Previously, we noted that David Livingstone was initially inspired to come to Southern Africa by Thomas Buxton’s passionate call for continent’s transformation through the supposedly ‘civilising’ influence of commerce and Christianity, coupled with Robert Moffat’s vision of a vast plain north of Kudumane where there were “a thousand villages where no missionary had ever been.”
A second turning point in Livingstone’s transformation from the conventional archetype of passive missionary to his proactive role in facilitating the arming, as well as advocacy, of Batswana vis-a-vis the Boers emerged in the aftermath of his 1848 journey into the by then settler dominated Transvaal region in what is now South Africa.
While the history of the subjugation of South African Batswana by the Boers is still being written, indigenous evidence has long contradicted the settler myth that the merafe who had fallen under the Amandebele in turn meekly accepted the Voortrekkers as liberators from the Tautona’s tyranny.
It is true that some, including Sechele, initially welcomed them as potential allies against Mzilakazi. But, from the very beginning there was resistance to Boer pretensions of being a new master race.
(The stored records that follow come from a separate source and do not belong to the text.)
(** The first row of an ordered query is least. *)
Lemma sql_head_least `{SqlEngine} {A} (le : A -> A -> bool) l x y :
  (forall a b, le a b \/ le b a) -> (forall a b c, le a b -> le b c -> le a c) ->
  head (sql_order_by le l) = Some x -> y ∈ l -> le x y.
Proof.
  intros Ht Htr Hh Hy. pose proof (sql_order_by_sorted le l Ht Htr) as Hs.
  rewrite <- (sql_order_by_elem le) in Hy.
  destruct (sql_order_by le l) as [|z l']; [done|]. cbn in Hh. simplify_eq.
  apply elem_of_cons in Hy as [->|Hy]; [by destruct (Ht x x)|].
  apply StronglySorted_inv in Hs as [_ Hs]. by eapply Forall_forall in Hs.
Qed.

(** A concrete engine, for evaluating queries. *)
Section merge_sort_engine.
#[local] Instance le_dec {A} (le : A -> A -> bool) : RelDecision (fun a b => Is_true (le a b)).
Proof. intros a b. exact _. Defined.

Definition merge_sort_engine : SqlEngine.
Proof.
  refine {| sql_order_by A le := merge_sort (fun a b => Is_true (le a b));
            sql_unique_failed c := "UNIQUE constraint failed: " +:+ c |}.
  - intros A le l. apply merge_sort_Permutation.
  - intros A le l Ht Htr. apply StronglySorted_merge_sort; [|done].
    intros a b c. apply Htr.
Defined.
End merge_sort_engine.

(** * JSON columns and messages

    [serde_json] is not under [src/]. The types that travel as JSON derive [Serialize] and
    [Deserialize]; what the code relies on is that a value it wrote reads back, and that no
    JSON text is empty. *)
Class Json (A : Type) := {
  to_json : A -> string;
  of_json : string -> option A;
  of_to_json a : of_json (to_json a) = Some a;
  to_json_nonempty a : to_json a <> ""
}.

(** A concrete codec for any countable type: the digits of its code. *)
Fixpoint digits (p : positive) : string :=
  match p with
  | xI p => String "1"%char (digits p)
  | xO p => String "0"%char (digits p)
  | xH => "1"
  end.

Fixpoint undigits (s : string) : option positive :=
  match s with
  | String "1"%char "" => Some xH
  | String "0"%char s => xO <$> undigits s
  | String "1"%char s => xI <$> undigits s
  | _ => None
  end.

Lemma undigits_digits p : undigits (digits p) = Some p.
Proof.
  induction p as [p IH|p IH|]; cbn; [..|done]; rewrite IH; [|done]. by destruct p.
Qed.

Definition countable_json `{Countable A} : Json A.
Proof.
  refine {| to_json a := digits (encode a); of_json s := undigits s ≫= decode |}.
  - intros a. rewrite undigits_digits. cbn. apply decode_encode.
  - intros a. by destruct (encode a).
Defined.

(** * Lists *)

(** Counting by three disjoint cases. *)
Lemma length_filter_sum3 {A} (P Q1 Q2 Q3 : A -> bool) l :
  (forall x, x ∈ l -> Nat.b2n (P x) = Nat.b2n (Q1 x) + Nat.b2n (Q2 x) + Nat.b2n (Q3 x)) ->
  length (filter (fun x => Is_true (P x)) l) =
    length (filter (fun x => Is_true (Q1 x)) l) + length (filter (fun x => Is_true (Q2 x)) l)
    + length (filter (fun x => Is_true (Q3 x)) l).
Proof.
  induction l as [|x l IH]; intros Hx; [done|].
  pose proof (Hx x (list_elem_of_here x l)) as Hh.
  specialize (IH (fun y Hy => Hx y (list_elem_of_further _ _ _ Hy))).
  rewrite !filter_cons. destruct (P x), (Q1 x), (Q2 x), (Q3 x); cbn [Nat.b2n] in *; try lia;
    repeat (case_decide; cbn [Is_true] in *; try done); cbn [length]; lia.
Qed.

Lemma filter_full_length {A} (P : A -> Prop) `{!forall x, Decision (P x)} (l : list A) :
  length (filter P l) = length l -> filter P l = l.
Proof.
  intros Hl. assert (Hall : forall x, x ∈ l -> P x).
  { intros x Hx. destruct (decide (P x)) as [|Hn]; [done|].
    pose proof (length_filter_lt P l x Hx Hn). lia. }
  clear Hl. induction l as [|x l IH]; [done|].
  rewrite filter_cons_True by (apply Hall; by left).
  f_equal. apply IH. intros y Hy. apply Hall. by right.
Qed.

(** * Lists *)

Lemma mjoin_cons {A} (l : list A) ls : mjoin (l :: ls) = l ++ mjoin ls.
Proof. done. Qed.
In this respect it was at the time observed that:
“Mzilakazi was cruel to his enemies but kind to those he conquered; but that the Boers destroyed their enemies and made slaves of their friends.”
With their military advantage of possessing guns and horses, the Boers were from the very beginning determined to exploit black labour, as well as expropriate of black land and livestock.
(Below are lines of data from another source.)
(* ===== verification/Registration.v ===== *)
(** The execution owner's registration with the resource authority, as the gateway reports it
    ([domain/resource_authority.rs], [runner/registration.rs] and the reports of
    [server/devguard.rs]): the values that reach a client, how each is made of what
    [Authority] found, and which session a report is of. *)
From S2P Require Import Prelude Domain Policy Authority.

(** * What a client sees ([domain/resource_authority.rs]) *)

Inductive ResourceAuthorityProvider := ProviderDevguard.

Inductive ResourceParticipation := ParticipationStatus | ParticipationRegistration.

Inductive ResourceOwner := OwnerInProcess | OwnerWorker.

Inductive ResourceRegistrationState :=
  | RrRegistered | RrUnavailable | RrUntrustedAuthority | RrIncompatible
  | RrCredentialUnavailable | RrCredentialRefused | RrRoleMismatch | RrNotReady | RrRefused
  | RrOwnerMismatch | RrOwnerUnreachable | RrUnsupportedMode.

#[export] Instance ResourceRegistrationState_eq_dec : EqDecision ResourceRegistrationState.
Proof. solve_decision. Defined.

Inductive ResourceAuthorityState :=
  | RaAvailable | RaUnavailable | RaUntrustedAuthority | RaIncompatible | RaCredentialRefused
  | RaCredentialUnavailable.

Inductive ResourceAuthorityErrorCode :=
  | RaUnauthorized | RaInvalidRequest | RaAttemptConflict | RaResourceUnavailable
  | RaResourceControlUnavailable | RaResourcePolicyUnsupported | RaInvalidTransition
  | RaNotFound | RaReconciliationRequired | RaJournalInvalid.

#[export] Instance ResourceAuthorityErrorCode_eq_dec : EqDecision ResourceAuthorityErrorCode.
Proof. solve_decision. Defined.

Inductive ResourceAuthorityCapability :=
  | RaDurableAdmission | RaFencedLaunch | RaPerResourceEvidence | RaStaticControlReservations
  | RaMacosCooperative | RaLinuxCgroupV2 | RaParentLease | RaUpgradeDrain.

Inductive ResourceAuthorityRole := RaWorkload | RaControlService | RaAdministrator.

Record ResourceRegistrationInfo := mkResourceRegistrationInfo {
  ri_owner : ResourceOwner;
  ri_state : ResourceRegistrationState;
  ri_error_code : option ResourceAuthorityErrorCode;
  ri_pid : option Z
}.

Record ResourceAuthorityReport := mkResourceAuthorityReport {
  rr_protocol : Z;
  rr_capabilities : list ResourceAuthorityCapability;
  rr_role : ResourceAuthorityRole;
  rr_storage_validated : bool;
  rr_registration_ready : bool;
  rr_execution_ready : bool
}.

Record ResourceAuthorityInfo := mkResourceAuthorityInfo {
  rai_provider : ResourceAuthorityProvider;
  rai_participation : ResourceParticipation;
  rai_governs_execution : bool;
  rai_state : ResourceAuthorityState;
  rai_error_code : option ResourceAuthorityErrorCode;
  rai_report : option ResourceAuthorityReport;
  rai_registration : option ResourceRegistrationInfo
}.

(** What [rename_all = "snake_case"] makes of the variants. *)
Definition ra_code_wire_name (c : ResourceAuthorityErrorCode) : string :=
  match c with
  | RaUnauthorized => "unauthorized"
  | RaInvalidRequest => "invalid_request"
  | RaAttemptConflict => "attempt_conflict"
  | RaResourceUnavailable => "resource_unavailable"
  | RaResourceControlUnavailable => "resource_control_unavailable"
  | RaResourcePolicyUnsupported => "resource_policy_unsupported"
  | RaInvalidTransition => "invalid_transition"
  | RaNotFound => "not_found"
  | RaReconciliationRequired => "reconciliation_required"
  | RaJournalInvalid => "journal_invalid"
  end.

Definition rr_wire_name (s : ResourceRegistrationState) : string :=
  match s with
  | RrRegistered => "registered"
  | RrUnavailable => "unavailable"
  | RrUntrustedAuthority => "untrusted_authority"
  | RrIncompatible => "incompatible"
  | RrCredentialUnavailable => "credential_unavailable"
  | RrCredentialRefused => "credential_refused"
  | RrRoleMismatch => "role_mismatch"
  | RrNotReady => "not_ready"
  | RrRefused => "refused"
  | RrOwnerMismatch => "owner_mismatch"
  | RrOwnerUnreachable => "owner_unreachable"
  | RrUnsupportedMode => "unsupported_mode"
  end.

Definition ra_capability_wire_name (c : ResourceAuthorityCapability) : string :=
  match c with
  | RaDurableAdmission => "durable_admission"
  | RaFencedLaunch => "fenced_launch"
  | RaPerResourceEvidence => "per_resource_evidence"
  | RaStaticControlReservations => "static_control_reservations"
  | RaMacosCooperative => "macos_cooperative"
  | RaLinuxCgroupV2 => "linux_cgroup_v2"
  | RaParentLease => "parent_lease"
  | RaUpgradeDrain => "upgrade_drain"
  end.

Definition ra_role_wire_name (r : ResourceAuthorityRole) : string :=
  match r with
  | RaWorkload => "workload"
  | RaControlService => "control_service"
  | RaAdministrator => "administrator"
  end.

(** * The reports ([runner/registration.rs]) *)

Definition registration_state (state : RegistrationState) : ResourceRegistrationState :=
  match state with
  | RgRegistered => RrRegistered
  | RgUnavailable => RrUnavailable
  | RgUntrustedAuthority => RrUntrustedAuthority
  | RgIncompatible => RrIncompatible
  | RgCredentialUnavailable => RrCredentialUnavailable
  | RgCredentialRefused => RrCredentialRefused
  | RgRoleMismatch => RrRoleMismatch
  | RgNotReady => RrNotReady
  | RgRefused => RrRefused
  | RgOwnerMismatch => RrOwnerMismatch
  end.

Definition error_code (code : DgErrorCode) : ResourceAuthorityErrorCode :=
  match code with
  | DgUnauthorized => RaUnauthorized
  | DgInvalidRequest => RaInvalidRequest
  | DgAttemptConflict => RaAttemptConflict
  | DgResourceUnavailable => RaResourceUnavailable
  | DgResourceControlUnavailable => RaResourceControlUnavailable
  | DgResourcePolicyUnsupported => RaResourcePolicyUnsupported
  | DgInvalidTransition => RaInvalidTransition
  | DgNotFound => RaNotFound
  | DgReconciliationRequired => RaReconciliationRequired
  | DgJournalInvalid => RaJournalInvalid
  end.

Definition capability (capability : DgCapability) : ResourceAuthorityCapability :=
  match capability with
  | DgDurableAdmission => RaDurableAdmission
  | DgFencedLaunch => RaFencedLaunch
  | DgPerResourceEvidence => RaPerResourceEvidence
  | DgStaticControlReservations => RaStaticControlReservations
  | DgMacosCooperative => RaMacosCooperative
  | DgLinuxCgroupV2 => RaLinuxCgroupV2
  | DgParentLease => RaParentLease
  | DgUpgradeDrain => RaUpgradeDrain
  end.

Definition role (role : DgRole) : ResourceAuthorityRole :=
  match role with
  | DgWorkload => RaWorkload
  | DgControlService => RaControlService
  | DgAdministrator => RaAdministrator
  end.

Definition authority_state (state : DgState) : ResourceAuthorityState :=
  match state with
  | StAvailable => RaAvailable
  | StUnavailable => RaUnavailable
  | StUntrustedAuthority => RaUntrustedAuthority
  | StIncompatible => RaIncompatible
  | StCredentialRefused => RaCredentialRefused
  | StCredentialUnavailable => RaCredentialUnavailable
  end.

Definition authority_info (status : Status) (participation : ResourceParticipation)
    (registration : option ResourceRegistrationInfo) : ResourceAuthorityInfo :=
  mkResourceAuthorityInfo ProviderDevguard participation false (authority_state (st_state status))
    (error_code <$> st_error_code status)
    ((fun report => mkResourceAuthorityReport (rp_protocol report)
        (capability <$> rp_capabilities report) (role (rp_role report))
        (rp_storage_validated report) (rp_registration_ready report) (rp_execution_ready report))
       <$> st_report status)
    registration.

Definition status_info (status : Status) : ResourceAuthorityInfo :=
  authority_info status ParticipationStatus None.

Definition registration_info (registration : Registration) (owner : ResourceOwner)
    : ResourceAuthorityInfo :=
  authority_info (rg_status registration) ParticipationRegistration
    (Some (mkResourceRegistrationInfo owner (registration_state (rg_state registration))
             (error_code <$> rg_error_code registration) (rg_pid registration))).

Definition not_registered (owner : ResourceOwner) (state : ResourceRegistrationState)
    : ResourceAuthorityInfo :=
  mkResourceAuthorityInfo ProviderDevguard ParticipationRegistration false RaUnavailable None None
    (Some (mkResourceRegistrationInfo owner state None None)).

(** ** Whose session a report is of *)

(** One call under the mutex of [OwnerRegistration], or of the gateway's [ResourceAuthority]: when
    it arrived, when the session that it would run starts, and what that session finds, if the
    thread that runs it finishes. *)
Record Asked (S : Type) := mkAsked {
  ak_arrived : Z;
  ak_started : Z;
  ak_session : option S
}.
Arguments mkAsked {S} _ _ _.
Arguments ak_arrived {S} _.
Arguments ak_started {S} _.
Arguments ak_session {S} _.

Abbreviation Last := (option (Z * ResourceAuthorityInfo)).

Definition cached (arrived : Z) (last : Last) : option ResourceAuthorityInfo :=
  match last with
  | Some (started, info) => if bool_decide (arrived <= started)%Z then Some info else None
  | None => None
  end.

(** [OwnerRegistration::report]. *)
Definition found_by (kind : ResourceOwner) (session : option Registration)
    : ResourceAuthorityInfo :=
  match session with
  | Some registration => registration_info registration kind
  | None => not_registered kind RrUnavailable
  end.

Definition report (kind : ResourceOwner) (a : Asked Registration) (last : Last)
    : ResourceAuthorityInfo * Last :=
  match cached (ak_arrived a) last with
  | Some info => (info, last)
  | None =>
      let info := found_by kind (ak_session a) in
      (info, Some (ak_started a, info))
  end.

(** [ResourceAuthority::status] of the gateway. *)
Definition probed (session : option Status) : ResourceAuthorityInfo :=
  status_info (default (mkStatus StUnavailable None None) session).

Definition status (a : Asked Status) (last : Last) : ResourceAuthorityInfo * Last :=
  match cached (ak_arrived a) last with
  | Some info => (info, last)
  | None =>
      let info := probed (ak_session a) in
      (info, Some (ak_started a, info))
  end.

(** The calls in the order in which they got the mutex. *)
Fixpoint reports (kind : ResourceOwner) (calls : list (Asked Registration)) (last : Last)
    : list ResourceAuthorityInfo * Last :=
  match calls with
  | [] => ([], last)
  | a :: calls =>
      let (info, last) := report kind a last in
      let (infos, last) := reports kind calls last in (info :: infos, last)
  end.

(** * Properties *)

(** Every value that reaches a client keeps DevGuard's name. *)
Lemma names_are_devguards (c : DgErrorCode) (k : DgCapability) (r : DgRole) :
  ra_code_wire_name (error_code c) = dg_code_wire_name c /\
  ra_capability_wire_name (capability k) = dg_capability_wire_name k /\
  ra_role_wire_name (role r) = dg_role_wire_name r.
Proof. by destruct c, k, r. Qed.

Lemma authority_state_available st :
  authority_state st = RaAvailable <-> st = StAvailable.
Proof. by destruct st. Qed.

(** What a mutex holds is what one of the calls' sessions found. *)
Definition from_session (kind : ResourceOwner) (ran : list (Asked Registration)) (last : Last)
    : Prop :=
  match last with
  | None => True
  | Some (started, info) =>
      exists a, a ∈ ran /\ ak_started a = started /\ info = found_by kind (ak_session a)
  end.

Lemma report_fresh kind ran a last :
  from_session kind ran last -> (ak_arrived a <= ak_started a)%Z ->
  from_session kind (ran ++ [a]) (report kind a last).2 /\
  exists b, b ∈ ran ++ [a] /\ (ak_arrived a <= ak_started b)%Z /\
    (report kind a last).1 = found_by kind (ak_session b).
Proof.
  intros Hl Ha. unfold report.
  assert (Hnew : from_session kind (ran ++ [a])
                   (Some (ak_started a, found_by kind (ak_session a)))).
  { exists a. set_solver. }
  destruct last as [[t info]|]; cbn [cached].
  - destruct Hl as (b & Hb & <- & ->). case_bool_decide; cbn.
    + split; [exists b; set_solver|]. exists b. set_solver.
    + split; [done|]. exists a. set_solver.
  - cbn. split; [done|]. exists a. set_solver.
Qed.

(** Every report of the owner's registration is of a session that started after its call
    arrived, whatever calls wait for one another: with a clock that no call's session starts
    before the call, the [i]-th report is what the session of some call up to the [i]-th found,
    and that session started no earlier than the [i]-th call arrived. *)
Theorem reports_are_fresh (kind : ResourceOwner) (calls : list (Asked Registration))
    (Hclock : forall a, a ∈ calls -> (ak_arrived a <= ak_started a)%Z)
    (i : nat) (a : Asked Registration) (Hi : calls !! i = Some a) :
  exists b, b ∈ take (S i) calls /\ (ak_arrived a <= ak_started b)%Z /\
    (reports kind calls None).1 !! i = Some (found_by kind (ak_session b)).
Proof.
  enough (forall ran last, from_session kind ran last ->
            exists b, b ∈ ran ++ take (S i) calls /\ (ak_arrived a <= ak_started b)%Z /\
              (reports kind calls last).1 !! i = Some (found_by kind (ak_session b))) as H
    by exact (H [] None I).
  revert i Hi. induction calls as [|c calls IH]; intros i Hi ran last Hl; [done|]. cbn.
  destruct (report_fresh kind ran c last Hl) as [Hl' Hb]; [apply Hclock; set_solver|].
  destruct (report kind c last) as [info last'] eqn:Hr. cbn in Hl', Hb.
  destruct (reports kind calls last') as [infos last''] eqn:Hrs.
  destruct i as [|i]; cbn in Hi |- *.
  - injection Hi as ->. destruct Hb as (b & ? & ? & ->). exists b. set_solver.
  - destruct (IH ltac:(set_solver) i Hi (ran ++ [c]) last' Hl') as (b & Hin & ? & Hlook).
    rewrite Hrs in Hlook. exists b. rewrite <- app_assoc in Hin. cbn in Hin. done.
Qed.

Lemma reports_are_fresh_witness :
  exists b, b ∈ take 2 [mkAsked 1 3 None; mkAsked 2 4 None] /\ (2 <= ak_started b)%Z /\
    (reports OwnerWorker [mkAsked 1 3 None; mkAsked 2 4 None] None).1 !! 1
      = Some (found_by OwnerWorker (ak_session b)).
Proof.
  apply (reports_are_fresh OwnerWorker [mkAsked 1 3 None; mkAsked 2 4 None]) with (a := mkAsked 2 4 None).
  - intros a Ha. repeat (apply elem_of_cons in Ha as [->|Ha]; [cbn; lia|]).
    by apply elem_of_nil in Ha.
  - reflexivity.
Defined.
An early example of resistance to this advancing wave of white settler hegemony was the Baphiring Kgosi Mabalane’s participation in the 1836 attack on the Boer laager at Vegkop.
After Mzilakazi withdrew to the north in the following year, Mabalane continued to hold out against the Boers, initially from his sanctuary in the Lepolong caves. These caves could only be reached by ladders, which were removed whenever the enemy approached. But, Lepolong was abandoned when larger numbers of Boers began settling in and around their first headquarters in the region – Potchefstroom (“Chief Potgeiter’s stream”).
The Baphiring then went to Lomawe, only to move again when Andries Cronje’s Boers began coercing labour in the area. After additional wandering Mabalane, in 1870, finally settled his people on a small “location” where they have since remained.
Such was the emerging social landscape of the Transvaal when Livingstone travelled through the area in July of 1848. He informed his sponsors that during the expedition he visited very many communities who had never seen a missionary, further reporting that:
“The country is more populous than anywhere else in Bechuanaland. The nearer we approach the coast the population becomes the denser and more civilized too, for many weave cotton, work in iron, tin, copper, and brass.”
Livingstone’s excitement was dampened, however, by other things he observed along the way. He had intended to install one of his Motswana assistants as a moruti among the Bafokeng and Bakgatla bagaKgafela. But, the local Boers rejected the idea.
As it was evidence of the rule of sjambok was everywhere. The Bakwena bagaMogopa Kgosi Mmamogale showed him the scars on his back, which had been inflicted by the Boers. His morafe had begun to recover from their losses to the Amendable when Mmamogale, was sjambocked for refusing to supply labourers. Being without guns, he subsequently moved south to join Moshoeshoe’s well armed Basotho in their wars against both the Boers and British. It was only after the 1868 British annexation of Lesotho that he returned to Transvaal, where his descendants continued to struggle.
Livingstone encountered a far worse atrocity when a Boer commando attacked another Bakwena community led by Kgosi Moletse, known to Livingstone as Melecho.
Moletse, whose people had broken away from the Bakwena of Botswana about a century earlier, had escaped Mzilakazi’s overrule. As a result his morafe possessed many cattle, which was a temptation for the Boers.
The pretext for the Boer attack was an incident when some Boers killed an elephant in the BagaMoletse territory. A crowd surrounded the hunting party to demand a tusk and half of the meat as sehuba for their Kgosi. The Boers ran off unharmed.
The attacking commando was made up of 107 Boers and a larger number of black auxiliaries, who had been forced to accompany them. Livingstone reported:
“On arriving on the hill on which Melecho was posted, the Boers placed their native auxiliaries in front, and thus protected, sat on their horses and coolly fired, for six hours, over what the natives called a ‘shield’, that shield being themselves. The people of Melecho made many desperate efforts to break through the ranks of their fellow-countrymen, and reach the Boers, but unsuccessfully.”
Surrounded, the bulk of the BagaMoletse fought to their death, their battle axes being no match for the enemy’s guns. Some 3,000 were massacred. Another 400 or so children, of both sexes, along with more than 10,000 sheep were captured so that “each of the 107 Boers received 100 sheep and 4 children besides cattle as his share.”